__RECORDS FOR THE TASK__.
(** One observed row *)
Lemma row_outcome observers w0 w o x :
  observable observers w0 → parsed observers w0 w o → x ∈ observers →
  (∃ r rows p x1, find_row w x = Some r ∧ db w !! Z.to_nat (table_ndx x) = Some rows ∧ at_ rows p = Some r ∧
     row_origin (db_row r) = Some (row_ndx x) ∧ before_row (TransactLog.m_info o) x = Some (x1, []) ∧ row_told x x1 (db_row r)) ∨
  (find_row w x = None ∧ before_row (TransactLog.m_info o) x = Some (x, [user_info x]) ∧
     ∃ table, at_ (tables (TransactLog.m_info o)) (table_ndx x) = Some table ∧
       set_wf (deletions (changes table)) ∧ has (deletions (changes table)) (row_ndx x)).
Proof.
  intros Hobs [[Hci Hti] Hrows _] Hx. destruct (Hrows x Hx) as (rows&Hr&Hrow&Hmax&Hc&Hrep).
  destruct (ob_rows _ _ _ _ Hobs x Hx) as (Ht&Hnone&_).
  destruct (before_row_ok (TransactLog.m_info o) x _ _ Hti Hci Ht Hnone Hrow Hmax Hrep Hc) as [(p&tr&x1&Htr&Ho&Hb&Htold)|[Hno Hb]].
  - left. rewrite at_fmap in Htr. destruct (at_ rows p) as [r|] eqn:Hrp; [|done]. injection Htr as <-.
    exists r, rows, p, x1. split; [|done]. eapply find_row_Some; try done. apply Hrep.
  - right. split; [by eapply find_row_None|]. split; [done|].
    assert (has (deletions (changes (table_builder (tables (TransactLog.m_info o)) (Z.to_nat (table_ndx x))))) (row_ndx x)) as Hd.
    { destruct Hrep as (Hdel&_). apply Hdel; [done|]. intros (r&Hr'&Ho). by apply (Hno _ _ Hr'). }
    destruct Hrep as (_&_&_&_&_&Hwf&_). unfold table_builder, at_ in *. rewrite decide_True by done.
    destruct (tables (TransactLog.m_info o) !! Z.to_nat (table_ndx x)) as [b|]; simpl in *; [eauto|].
    exfalso. by apply (has_nil (row_ndx x)).
Qed.

Lemma empty_builder_unchanged : ChangeBuilder.empty (changes (ChangeBuilder.empty_builder (T := T))) = true.
Proof.
  unfold ChangeBuilder.empty, ChangeBuilder.empty_builder. simpl. rewrite law_empty by apply law_nil. by rewrite (proj2 law_nil).
Qed.

(** What the loop over the lists is given *)
Definition list_elements observers w0 w (id : nat) : option (Z * list Row) :=
  l ← all_lists observers !! id;
  x ← observers !! list_observer l;
  r ← find_row w x;
  Some (len (list_before w0 x (list_col l)), content r (list_col l)).

Lemma list_bounds observers w0 id l x :
  observable observers w0 → all_lists observers !! id = Some l → observers !! list_observer l = Some x →
  0 ≤ list_col l < npos ∧ len (list_before w0 x (list_col l)) ≤ list_initial_size l ≤ npos.
Proof.
  intros Hobs Hl Hx. destruct (all_lists_observer columns_of subtable_size observers l) as (x'&Hx'&Hl'); [by eapply list_elem_of_lookup_2|].
  assert (x' = x) as -> by congruence. assert (x ∈ observers) as Hin by (by eapply list_elem_of_lookup_2).
  destruct (ob_rows _ _ _ _ Hobs x Hin) as (Ht&_&rows&Hrows&Hrow). pose proof max_rows_fits.
  apply lists_of_elem in Hl' as (c&[[Hc E]|[Hc E]]); rewrite E; simpl;
    pose proof (ob_columns _ _ _ _ Hobs (table_ndx x)) as Hcol; apply lookup_lt_Some in Hc as Hlt; unfold len in Hcol.
  - split; [lia|]. split; [|lia]. unfold list_before, list_at. simpl. rewrite Hrows. simpl.
    destruct (at_is_Some rows _ Hrow) as [r Hr]. rewrite Hr. destruct (ob_fresh _ _ _ _ Hobs) as [Hfresh _].
    destruct (fresh_row_at rows _ r (Forall_lookup_1 _ _ _ _ Hfresh Hrows) Hr) as [_ Hcon]. destruct (Hcon (Z.of_nat c)). lia.
  - split; [lia|]. by apply (ob_sizes _ _ _ _ Hobs).
Qed.

Lemma lists_ready observers w0 w o rs id l :
  observable observers w0 → parsed observers w0 w o →
  Forall2 (λ x y, before_row (TransactLog.m_info o) x = Some y) observers rs →
  all_lists observers !! id = Some l →
  ∃ x1, rs.*1 !! list_observer l = Some x1 ∧
    list_ready (TransactLog.m_info o) (TransactLog.list_builders o) x1 id l (list_elements observers w0 w id).
Proof.
  intros Hobs Hp Hrs Hl. destruct (all_lists_observer columns_of subtable_size observers l) as (x&Hx&_); [by eapply list_elem_of_lookup_2|].
  destruct (Forall2_lookup_l _ _ _ _ _ Hrs Hx) as ([x1 inv]&Hx1&Hb1). exists x1. rewrite list_lookup_fmap, Hx1. split; [done|].
  assert (x ∈ observers) as Hin by (by eapply list_elem_of_lookup_2).
  destruct (list_bounds _ _ _ _ _ Hobs Hl Hx) as [Hcol Hsize]. split; [lia|].
  destruct (pa_lists _ _ _ _ Hp id l x Hl Hx) as (b&Hb&Hnew&Hcell). exists b. split; [done|].
  unfold list_elements. rewrite Hl. cbn [mbind option_bind]. rewrite Hx. cbn [mbind option_bind].
  destruct (row_outcome _ _ _ _ _ Hobs Hp Hin) as [(r&rows&p&x1'&->&Hrows&Hr&Ho&Hb1'&Htold)|(->&Hb1'&table&Htab&Hwf&Hdel)]; cbn [mbind option_bind].
  - assert (x1' = x1) as -> by congruence. destruct (Hcell rows p r Hrows Hr Ho) as [Hrep Hclean].
    split; [split; [unfold len|]; lia|]. split; [lia|]. split; [done|]. split; [done|]. intros Hne.
    destruct (decide (list_col l ∈ dirty (db_row r))) as [Hd|Hd].
    + destruct Htold as [_ Htold]. destruct (Htold (list_col l)) as [_ Hlt]; [lia|]. by apply Hlt.
    + rewrite (Hclean Hd), empty_builder_unchanged in Hne. done.
  - assert (x1 = x) as -> by congruence. destruct (ob_rows _ _ _ _ Hobs x Hin) as (Ht&Hnone&rows0&_&Hrow). split; [done|]. split; [lia|].
    destruct (pa_indices _ _ _ _ Hp) as [_ Hti]. unfold new_table_ndx. rewrite Hti. change (len (A := Z) []) with 0.
    rewrite (proj2 (Z.ltb_ge (table_ndx x) 0)) by lia. eauto.
Qed.
End Told.

(** ** What the observers are told *)
Section Before.
Context {build : Build} {T : Type} {ops : IndexSetOps T} {laws : IndexSetLaws T}.
Context (columns_of : Z → list DataType) (subtable_size : Z → Z → Z → Z).
Implicit Types (x : ObserverState T) (observers : list (ObserverState T)) (w : World) (o : TransactLog.Observer T).
#[local] Notation all_lists := (all_lists columns_of subtable_size).
#[local] Notation observable := (observable columns_of subtable_size).

Lemma row_only w0 w (ls : list ListInfo) o i x x1 x' r :
  find_row w x = Some r → row_told x x1 (db_row r) → same_observer x1 x' →
  (∀ c, 0 ≤ c → (∀ l, l ∈ ls → list_observer l = i → list_col l ≠ c) → change_at x' c = change_at x1 c) →
  (∀ id l b, ls !! id = Some l → list_observer l = i → TransactLog.list_builders o !! id = Some b → moves (changes b) = [] →
    list_told (len (list_before w0 x (list_col l))) (content r (list_col l)) (change_at x' (list_col l))) →
  observer_told w0 w ls (TransactLog.list_builders o) i x x'.
Proof.
  intros Hf [(Et&Er&Eu) Htold] (Et'&Er'&Eu') Hc Hl. split; [split_and!; congruence|]. rewrite Hf. split; [|done].
  intros c Hrange Hno. rewrite Hc by (done || lia). destruct (Htold c Hrange) as [Hk Hi]. split; [done|]. intros Hd. by apply Hi.
Qed.

Lemma invalidated_rows observers w0 w o rs :
  observable observers w0 → parsed columns_of subtable_size observers w0 w o →
  Forall2 (λ x y, before_row (TransactLog.m_info o) x = Some y) observers rs →
  concat (rs.*2) = user_info <$> filter (λ x, find_row w x = None) observers.
Proof.
  intros Hobs Hp Hrs.
  assert (∀ x, x ∈ observers → (∃ x1, before_row (TransactLog.m_info o) x = Some (x1, []) ∧ find_row w x ≠ None) ∨
    (before_row (TransactLog.m_info o) x = Some (x, [user_info x]) ∧ find_row w x = None)) as Hout.
  { intros x Hx. destruct (row_outcome _ _ _ _ _ _ _ Hobs Hp Hx) as [(r&_&_&x1&Hf&_&_&_&Hb&_)|(Hf&Hb&_)]; [left|by right].
    exists x1. by rewrite Hf. }
  clear Hobs Hp. induction Hrs as [|x [x1 inv] observers rs Hb _ IH]; [done|]. rewrite filter_cons. cbn [fmap list_fmap concat].
  rewrite IH by (intros y Hy; apply Hout; by constructor). cbn [snd].
  destruct (Hout x ltac:(constructor)) as [(x2&E&Hf)|[E Hf]]; rewrite E in Hb; injection Hb as <- <-.
  - by rewrite decide_False.
  - by rewrite decide_True.
Qed.

(** Without a change of a table the observers are as they were. *)
Lemma unchanged_told observers w0 w o i x :
  observable observers w0 → parsed columns_of subtable_size observers w0 w o → observers !! i = Some x →
  tables (TransactLog.m_info o) = [] →
  observer_told w0 w (all_lists observers) (TransactLog.list_builders o) i x x ∧ find_row w x ≠ None.
Proof.
  intros Hobs Hp Hx Htab. assert (x ∈ observers) as Hin by (by eapply list_elem_of_lookup_2).
  destruct (ob_rows _ _ _ _ Hobs x Hin) as (_&Hnone&_).
  assert (before_row (TransactLog.m_info o) x = Some (x, [])) as Hb.
  { unfold before_row, at_. rewrite Htab, lookup_nil. by destruct (decide _). }
  destruct (row_outcome _ _ _ _ _ _ _ Hobs Hp Hin) as [(r&rows&p&x1&Hf&Hrows&Hr&Ho&Hb'&Htold)|(_&Hb'&_)]; [|congruence].
  assert (x1 = x) as -> by congruence. split; [|congruence]. eapply row_only; try done.
  intros id l b Hl El Hb0 Hmv. rewrite <-El in Hx.
  destruct (pa_lists _ _ _ _ _ _ Hp id l x Hl Hx) as (b'&Hb1&_&Hcell). assert (b' = b) as -> by congruence.
  destruct (Hcell rows p r Hrows Hr Ho) as [Hrep Hclean]. destruct (list_bounds _ _ _ _ _ _ _ Hobs Hl Hx) as [Hcol _].
  destruct Htold as [_ Htold]. destruct (Htold (list_col l) Hcol) as [_ Hlt].
  assert (list_col l ∉ dirty (db_row r)) as Hd.
  { intros Hd. destruct (Hlt Hd) as [Hlen _]. rewrite Hnone in Hlen. change (len (A := ColumnInfo T) []) with 0 in Hlen. lia. }
  rewrite (Hclean Hd) in Hrep. unfold list_told, change_at, at_. rewrite Hnone, decide_True, lookup_nil by lia. simpl.
  eapply unchanged_list; [unfold len; lia|exact Hrep|apply empty_builder_unchanged].
Qed.
(* ===== verification/CircularBuffer.v ===== *)
(** [CircularBuffer] (core/realm/util/circular_buffer.hpp): a container backed by
    a circular buffer.

    A cell of the memory is a value, or [None] where no value is alive.  A call
    is a function of a [World], the buffer and the number of values constructed
    so far; it returns, or throws, and is [None] for what is undefined: a failed
    assertion, an access outside the memory, a value destroyed that is not alive
    or constructed over one that is. *)
From S2P Require Import Prelude SafeInt.

(** The exceptions: of [at], of [reserve], of the allocation, of a constructor *)
Inductive Exception := out_of_range | overflow_error | bad_alloc | Thrown.

#[export] Instance Exception_eq_dec : EqDecision Exception.
Proof. solve_decision. Defined.

(** The type of the values: whether the n-th constructor called completes, whether
    its move constructor is noexcept, what is left of a value that is moved, and
    the sizes the system can allocate. *)
Class Elements (T : Type) := {
  completes : nat → bool;
  nothrow_move : bool;
  moved_from : T → T;
  allocates : Z → bool }.

Record CircularBuffer (T : Type) := mkCircularBuffer {
  m_memory_owner : list (option T);
  m_begin : Z;
  m_size : Z;
  m_allocated_size : Z }.
Arguments mkCircularBuffer {T} _ _ _ _.
Arguments m_memory_owner {T} _.
Arguments m_begin {T} _.
Arguments m_size {T} _.
Arguments m_allocated_size {T} _.

Record World (T : Type) := mkWorld { this : CircularBuffer T; constructed : nat }.
Arguments mkWorld {T} _ _.
Arguments this {T} _.
Arguments constructed {T} _.

Module CircularBuffer.

(** ** Calls *)
Definition M (T A : Type) : Type := World T → option (World T * (A + Exception)).

Section Monad.
Context {T : Type}.

Definition ret {A} (a : A) : M T A := λ w, Some (w, inl a).
Definition throw {A} (e : Exception) : M T A := λ w, Some (w, inr e).
Definition undefined {A} : M T A := λ _, None.

Definition bind {A B} (m : M T A) (k : A → M T B) : M T B := λ w,
  '(w, r) ← m w;
  match r with inl a => k a w | inr e => Some (w, inr e) end.

(** [catch (...) { handler; throw; }] *)
Definition rethrow {A} (m : M T A) (handler : M T unit) : M T A := λ w,
  '(w, r) ← m w;
  match r with
  | inl a => Some (w, inl a)
  | inr e => '(w, r) ← handler w; Some (w, inr match r with inl _ => e | inr e => e end)
  end.

Definition assert (b : bool) : M T unit := if b then ret tt else undefined.
Definition get : M T (CircularBuffer T) := λ w, Some (w, inl (this w)).
Definition put (b : CircularBuffer T) : M T unit := λ w, Some (mkWorld b (constructed w), inl tt).
End Monad.

Notation "x <- m ; k" := (bind m (λ x, k)) (at level 100, m at next level, k at level 200, right associativity).
Notation "m ;; k" := (bind m (λ _, k)) (at level 100, k at level 200, right associativity).

(** ** Indices *)
Section Indices.
Context {T : Type}.
Implicit Types b : CircularBuffer T.

Definition circular_inc b (index : Z) : Z :=
  let index_2 := index +w 1 in
  if index_2 <? m_allocated_size b then index_2 else 0.

Definition circular_dec b (index : Z) : Z :=
  if 0 <? index then index -w 1 else m_allocated_size b -w 1.

Definition wrap b (index : Z) : Z :=
  let top := m_allocated_size b -w m_begin b in
  if index <? top then m_begin b +w index else index -w top.

Definition unwrap b (index : Z) : Z :=
  if m_begin b <=? index then index -w m_begin b
  else m_allocated_size b -w (m_begin b -w index).
End Indices.

Section Calls.
Context {T : Type} {elements : Elements T}.
Implicit Types (b buffer : CircularBuffer T) (t value : T).

Definition set_memory b (memory : list (option T)) : CircularBuffer T :=
  mkCircularBuffer memory (m_begin b) (m_size b) (m_allocated_size b).
Definition set_begin b (begin : Z) : CircularBuffer T :=
  mkCircularBuffer (m_memory_owner b) begin (m_size b) (m_allocated_size b).
Definition set_size b (size : Z) : CircularBuffer T :=
  mkCircularBuffer (m_memory_owner b) (m_begin b) size (m_allocated_size b).

(** ** Values in memory *)
(** A constructor runs: it completes, or throws. *)
Definition constructor (nothrow : bool) : M T unit := λ w,
  Some (mkWorld (this w) (S (constructed w)),
        if nothrow || completes (constructed w) then inl tt else inr Thrown).

(** [new (&memory[i]) T(value)] *)
Definition construct_in (nothrow : bool) (memory : list (option T)) (i : Z) t : M T (list (option T)) :=
  match memory !! Z.to_nat i with
  | Some None => constructor nothrow;; ret (<[Z.to_nat i := Some t]> memory)
  | _ => undefined
  end.

(** [memory[i].~T()] *)
Definition destroy_in (memory : list (option T)) (i : Z) : M T (list (option T)) :=
  match memory !! Z.to_nat i with
  | Some (Some _) => ret (<[Z.to_nat i := None]> memory)
  | _ => undefined
  end.

(** [memory[i]] *)
Definition read (memory : list (option T)) (i : Z) : M T T :=
  match memory !! Z.to_nat i with
  | Some (Some t) => ret t
  | _ => undefined
  end.

Definition construct (i : Z) t : M T unit :=
  b <- get; memory <- construct_in false (m_memory_owner b) i t; put (set_memory b memory).

Definition destroy_at (i : Z) : M T unit :=
  b <- get; memory <- destroy_in (m_memory_owner b) i; put (set_memory b memory).

(** [for (size_type i = offset; i < m_size; ++i) { memory[j].~T(); j = circular_inc(j); }] *)
Fixpoint destroy_loop (fuel : nat) (i j : Z) : M T unit :=
  match fuel with
  | O => undefined
  | S fuel =>
      b <- get;
      if i <? m_size b then
        destroy_at j;;
        b <- get;
        destroy_loop fuel (i +w 1) (circular_inc b j)
      else ret tt
  end.

Definition destroy (offset : Z) : M T unit :=
  b <- get; destroy_loop (S (Z.to_nat (m_size b))) offset (m_begin b).

(** ** [realloc] *)
(** [T(std::move_if_noexcept(memory[j]))] into [new_memory[i]] *)
Definition move_if_noexcept (new_memory : list (option T)) (i j : Z) : M T (list (option T)) :=
  b <- get;
  t <- read (m_memory_owner b) j;
  new_memory <- construct_in nothrow_move new_memory i t;
  b <- get;
  put (if nothrow_move then set_memory b (<[Z.to_nat j := Some (moved_from t)]> (m_memory_owner b)) else b);;
  ret new_memory.

(** [for (size_type j = 0; j < i; ++j) new_memory[j].~T();] *)
Fixpoint back_out (fuel : nat) (i j : Z) (new_memory : list (option T)) : M T unit :=
  match fuel with
  | O => undefined
  | S fuel =>
      if j <? i then new_memory <- destroy_in new_memory j; back_out fuel i (j +w 1) new_memory
      else ret tt
  end.

Fixpoint move_loop (fuel : nat) (i j : Z) (new_memory : list (option T)) : M T (list (option T)) :=
  match fuel with
  | O => undefined
  | S fuel =>
      b <- get;
      if i <? m_size b then
        new_memory <- rethrow (move_if_noexcept new_memory i j) (back_out (S (Z.to_nat i)) i 0 new_memory);
        b <- get;
        move_loop fuel (i +w 1) (circular_inc b j) new_memory
      else ret new_memory
  end.

Definition make_unique (n : Z) : M T (list (option T)) :=
  if allocates n then ret (replicate (Z.to_nat n) None) else throw bad_alloc.

Definition realloc (new_allocated_size : Z) : M T unit :=
  b <- get;
  assert (1 <? new_allocated_size);;
  assert (m_size b <? new_allocated_size);;
  new_memory <- make_unique new_allocated_size;
  new_memory <- move_loop (S (Z.to_nat (m_size b))) 0 (m_begin b) new_memory;
  destroy_loop (S (Z.to_nat (m_size b))) 0 (m_begin b);;
  put (mkCircularBuffer new_memory 0 (m_size b) new_allocated_size).

(** ** Size and capacity *)
Definition empty b : bool := m_size b =? 0.
Definition size b : Z := m_size b.
Definition capacity b : Z := if 0 <? m_allocated_size b then m_allocated_size b -w 1 else 0.

(** An integer operation that detects overflow: whether it does, and the result *)
Definition detect (c : Checked) : M T (bool * Z) :=
  match c with Some r => ret r | None => undefined end.

Definition reserve (capacity : Z) : M T unit :=
  if capacity =? 0 then ret tt else
  sum <- detect (int_add_with_overflow_detect size_t int_t capacity 1);
  let '(overflow, min_allocated_size) := sum in
  if (overflow : bool) then throw overflow_error else
  b <- get;
  if min_allocated_size <=? m_allocated_size b then ret tt else
  product <- detect (int_multiply_with_overflow_detect size_t int_t (m_allocated_size b) 2);
  let '(overflow, new_allocated_size) := product in
  let new_allocated_size := if (overflow : bool) then max_value size_t else new_allocated_size in
  let new_allocated_size :=
    if new_allocated_size <? min_allocated_size then min_allocated_size else new_allocated_size in
  realloc new_allocated_size.

Definition shrink_to_fit : M T unit :=
  b <- get;
  if 0 <? m_size b then
    let new_allocated_size := m_size b +w 1 in
    if new_allocated_size <? m_allocated_size b then realloc new_allocated_size else ret tt
  else put (mkCircularBuffer [] 0 (m_size b) 0).

(** ** Element access

    A reference is the position of a value in memory. *)
Definition Reference : Type := Z.

Definition load (r : Reference) : M T T := b <- get; read (m_memory_owner b) r.

Definition store (r : Reference) t : M T unit :=
  b <- get; load r;; put (set_memory b (<[Z.to_nat r := Some t]> (m_memory_owner b))).

(** [operator\[\]] *)
Definition index (i : Z) : M T Reference :=
  b <- get; assert (i <? m_size b);; ret (wrap b i).

Definition at_ (i : Z) : M T Reference :=
  b <- get; if i <? m_size b then index i else throw out_of_range.

Definition front : M T Reference := index 0.
Definition back : M T Reference := b <- get; index (m_size b -w 1).

(** ** Modifiers *)
(** The value is not one of the buffer itself. *)
Definition emplace_front t : M T Reference :=
  b <- get;
  let new_size := m_size b +w 1 in
  reserve new_size;;
  b <- get;
  assert (0 <? m_allocated_size b);;
  let i := circular_dec b (m_begin b) in
  construct i t;;
  b <- get;
  put (set_size (set_begin b i) new_size);;
  ret i.

Definition emplace_back t : M T Reference :=
  b <- get;
  let new_size := m_size b +w 1 in
  reserve new_size;;
  b <- get;
  assert (0 <? m_allocated_size b);;
  let i := wrap b (m_size b) in
  construct i t;;
  b <- get;
  put (set_size b new_size);;
  ret i.

Definition push_front := emplace_front.
Definition push_back := emplace_back.

Definition pop_front : M T unit :=
  b <- get;
  assert (0 <? m_size b);;
  destroy_at (m_begin b);;
  b <- get;
  put (set_size (set_begin b (circular_inc b (m_begin b))) (m_size b -w 1)).

Definition pop_back : M T unit :=
  b <- get;
  assert (0 <? m_size b);;
  let new_size := m_size b -w 1 in
  destroy_at (wrap b new_size);;
  b <- get;
  put (set_size b new_size).

Definition clear : M T unit :=
  destroy 0;; b <- get; put (set_size (set_begin b 0) 0).

(** [do { new (&memory[i]) T(value); i = circular_inc(i); ++m_size; } while (m_size < size);] *)
Fixpoint resize_loop (fuel : nat) (i size : Z) value : M T unit :=
  match fuel with
  | O => undefined
  | S fuel =>
      construct i value;;
      b <- get;
      let i := circular_inc b i in
      put (set_size b (m_size b +w 1));;
      b <- get;
      if m_size b <? size then resize_loop fuel i size value else ret tt
  end.

Definition resize (size : Z) value : M T unit :=
  b <- get;
  if size <=? m_size b then
    let offset := size in
    destroy offset;;
    b <- get;
    put (set_size b size)
  else
    reserve size;;
    b <- get;
    resize_loop (Z.to_nat size) (wrap b (m_size b)) size value.

(** ** Iterators

    An iterator of a buffer is its [m_index]. *)
Definition Iter : Type := Z.

Definition begin b : Iter := m_begin b.
Definition end_ b : Iter := wrap b (m_size b).

Definition iter_load b (i : Iter) : option T :=
  match m_memory_owner b !! Z.to_nat i with Some (Some t) => Some t | _ => None end.

Definition iter_inc b (i : Iter) : Iter := circular_inc b i.
Definition iter_dec b (i : Iter) : Iter := circular_dec b i.

(** [operator+=] and [operator-=] *)
Definition iter_add b (i : Iter) (value : Z) : Iter := wrap b (unwrap b i +w convert size_t value).
Definition iter_sub b (i : Iter) (value : Z) : Iter := wrap b (unwrap b i -w convert size_t value).

(** [operator-] of two iterators *)
Definition iter_diff b (i j : Iter) : option Z := from_twos_compl int64_t size_t (unwrap b i -w unwrap b j).
Definition iter_lt b (i j : Iter) : bool := unwrap b i <? unwrap b j.

(** The values from an iterator to another *)
Fixpoint values (fuel : nat) b (i last : Iter) : option (list T) :=
  match fuel with
  | O => None
  | S fuel =>
      if i =? last then Some []
      else t ← iter_load b i; l ← values fuel b (iter_inc b i) last; Some (t :: l)
  end.

Definition contents b : option (list T) := values (S (Z.to_nat (m_size b))) b (begin b) (end_ b).

(** ** Copies *)
(** [copy] of a forward range and of an input range *)
Fixpoint copy_loop (l : list T) : M T unit :=
  match l with
  | [] => ret tt
  | t :: l =>
      b <- get;
      construct (m_size b) t;;
      b <- get;
      put (set_size b (m_size b +w 1));;
      copy_loop l
  end.

Definition copy (l : list T) : M T unit :=
  b <- get;
  assert (m_begin b =? 0);;
  assert (m_size b =? 0);;
  reserve (Z.of_nat (length l));;
  copy_loop l.

Fixpoint copy_input (l : list T) : M T unit :=
  match l with [] => ret tt | t :: l => push_back t;; copy_input l end.

(** [CircularBuffer(std::initializer_list)], [CircularBuffer(I, I)]: the buffer is
    the one of the default constructor. *)
Definition default_buffer : CircularBuffer T := mkCircularBuffer [] 0 0 0.
Definition construct_range (l : list T) : M T unit := rethrow (copy l) (destroy 0).
Definition construct_fill (count : Z) value : M T unit := rethrow (resize count value) (destroy 0).

Definition assign (l : list T) : M T unit := clear;; copy l.
Definition assign_fill (count : Z) value : M T unit := clear;; resize count value.

(** The buffer copied, which can be the one assigned to *)
Inductive Source := Other buffer | Itself.

Definition copy_assign (src : Source) : M T unit :=
  clear;;
  b <- get;
  match contents (match src with Other buffer => buffer | Itself => b end) with
  | Some l => copy l
  | None => undefined
  end.

Definition copy_construct buffer : M T unit :=
  match contents buffer with Some l => rethrow (copy l) (destroy 0) | None => undefined end.

(** The move constructor and the move assignment, from another buffer: the result
    is what is left of that *)
Definition move_construct buffer : M T (CircularBuffer T) :=
  put buffer;; ret default_buffer.

Definition move_assign buffer : M T (CircularBuffer T) :=
  destroy 0;; put buffer;; ret default_buffer.

Definition swap buffer : M T (CircularBuffer T) := b <- get; put buffer;; ret b.

(** ** Comparison: [std::equal], [std::lexicographical_compare] *)
Fixpoint list_equal (eq : T → T → bool) (l l' : list T) : bool :=
  match l, l' with
  | [], [] => true
  | x :: l, y :: l' => eq x y && list_equal eq l l'
  | _, _ => false
  end.

Fixpoint list_less (less : T → T → bool) (l l' : list T) : bool :=
  match l, l' with
  | _, [] => false
  | [], _ :: _ => true
  | x :: l, y :: l' => less x y || (negb (less y x) && list_less less l l')
  end.

Definition equal (eq : T → T → bool) b buffer : option bool :=
  l ← contents b; l' ← contents buffer; Some (list_equal eq l l').

Definition less (lt : T → T → bool) b buffer : option bool :=
  l ← contents b; l' ← contents buffer; Some (list_less lt l l').
End Calls.
End CircularBuffer.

__WORK TO COMPLETE__. Each line above that carries the string "unwrap" has to be returned.

__WORKED SOLUTION__.
Definition unwrap b (index : Z) : Z :=
Definition iter_add b (i : Iter) (value : Z) : Iter := wrap b (unwrap b i +w convert size_t value).
Definition iter_sub b (i : Iter) (value : Z) : Iter := wrap b (unwrap b i -w convert size_t value).
Definition iter_diff b (i j : Iter) : option Z := from_twos_compl int64_t size_t (unwrap b i -w unwrap b j).
Definition iter_lt b (i j : Iter) : bool := unwrap b i <? unwrap b j.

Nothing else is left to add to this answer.